David: Yes. This has a bit of resonance with—I did an interview with Brandon Cowan who has a dev shop. And he’s released a number of different applications that are social good applications, like taking pets out of shelters and putting them in homes, cruelty to animals around the world. And he did a project with Taronga Zoo. And those sorts of things have actually provided free marketing channels, as opposed to having to go out and buy traffic, go out and buy Facebook ads and things like that. And so, his whole interview on podcast is about how can I hack the ecosystem of stakeholders around the application to actually get the thing to really get a great, kind of launch energy, if you like, and be able to do that in pretty much zero Dollars. And there’s some resonance here because with this particular app, it’s around a really important issue to do with public health. And therefore, TV stations are willing to pick that stuff up and really go with it. Because it’s not just about a commercial venture or just yet another app, it’s actually doing something that can potentially change people’s lives.
Logan: Yeah, I know. Absolutely. It’s great to hear that there’s other people doing this sort of stuff. But that’s a fantastic approach. Because it’s a little bit controversial. It’s challenging the food label system, which there’s an entire industry, an entire industry that’s trying to fight this. And it’s quite literally a fight to put in. So the food industry are saying, “If you do this sort of stuff—if the government, if these guys do this—then we’re going to lose all our money. And then, you might lose our votes.” And so, it’s a little bit—[laughter] You can see how it’s a little bit funny. But it’s great to hear they’re working on this sort of stuff as well.
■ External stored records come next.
Record sys := mk {
  queue : TaskQueue.t task;
  workers : list wpc;
  producers : list ppc;
  stopper : spc;
  accepted : list task;   (* history: what submit stored, in order *)
  started : list task     (* history: what workers began to run, in order *)
}.

Definition init : sys :=
  {| queue := TaskQueue.init; workers := replicate WORKER_THREADS WCall; producers := [];
     stopper := SIdle; accepted := []; started := [] |}.

Definition w_asleep (w : wpc) : bool := match w with WAsleep => true | _ => false end.
Definition w_awake (w : wpc) : bool := match w with WCall => true | _ => false end.
Definition w_notify (w : wpc) : bool := match w with WNotify _ => true | _ => false end.
Definition w_exit (w : wpc) : bool := match w with WExit => true | _ => false end.
Definition w_unset (w : wpc) : bool := match w with WNotify None => true | _ => false end.
Definition p_asleep (p : ppc) : bool := match p with PAsleep _ => true | _ => false end.
Definition p_awake (p : ppc) : bool := match p with PCall _ => true | _ => false end.
Definition p_notify (p : ppc) : bool := match p with PNotify => true | _ => false end.

(** Waking: the sleeper goes back to evaluating its predicate. *)
Definition w_wake (w : wpc) : wpc := match w with WAsleep => WCall | _ => w end.
Definition p_wake (p : ppc) : ppc := match p with PAsleep x => PCall x | _ => p end.

(** [cv.notify_one()] on a list of threads. *)
Inductive notify_one {A} (asleep : A -> bool) (wake : A -> A) (l : list A) : list A -> Prop :=
| notify_some i x : l !! i = Some x -> asleep x = true -> notify_one asleep wake l (<[i := wake x]> l)
| notify_none : count asleep l = 0 -> notify_one asleep wake l l.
David: Yeah, so is there any way that you’ve actually seen an inflection point in that particular app, where you’ve done something based on the statistical feedback that you got? So you measured something, you saw something, you said, “Okay, well, we think the improvement for this is going to do something.”
Logan: I’ll tell you a bit about the application. You basically, you open up the app. And then you scan a barcode of a packaged product, packaged food product.
Logan: And then it will pull up from our database, it will pull up the information. So you’ve got all the information about the product right there and then, and what are some healthier alternatives. Now, if they don’t have the product, there was the option of you can enter that product, you’d take a couple of photos and you can enter it in. Now, we asked probably for too much information the first time around.
Logan: So we saw a big dropoff point, a lot of people just couldn’t be bothered. I guess, as you know, we should have that data already. And we have 90% of the packaged food product that are on your, you know, are already at the shelves at the moment.
Logan: But we still need more data. So you have the option then. But then, we’re asking for too much information, and eventually, we just cut it back, just a little bit. Just wanted bits of info. It’s like a form, you know, the less information you ask for, the better it works.
Logan: And we suddenly had an enormous influx in people wanting to provide that sort of information. So that inflow goes to a data entry company that basically compiles all that information into CMS.
David: Right, right. So what happens is the user takes a photograph of the product with the bar code and the ingredients, or something like that. And then, that basically has one or two menu sort of, driven inputs. And that’s it, you’re done.
Logan: Yeah, correct.
Logan: So you just take up photos, and that’s it.
Logan: So it was, enter all this information and what’s it called and radiradirah. But now, just take a photo of the information pack, and upload, and that’s it. You’re done.
David: Right, very good. So are you saying you got like a 20% uplift in usage or a 50% uplift from that sort of stuff?
Logan: I don’t know the actual stats. I don’t have that on me. But I would say you’re looking at 80+%.
David: Right. Okay, that’s in particular—
Logan: Yeah, that’s a very significant increase.
David: Right, that’s in that particular section of the application.
Logan: Yeah, great.
Logan: So it’s not actually the uptake of the application, but getting people through that part. We had a bit of a bottleneck. And it just virtually fixed it.
David: Okay, very good. Okay, so the key lesson there is again, kind of like make sure your user interface gets out of the way, lets the user get things done. And then, you’ll actually, you’ll end up getting more valuable data.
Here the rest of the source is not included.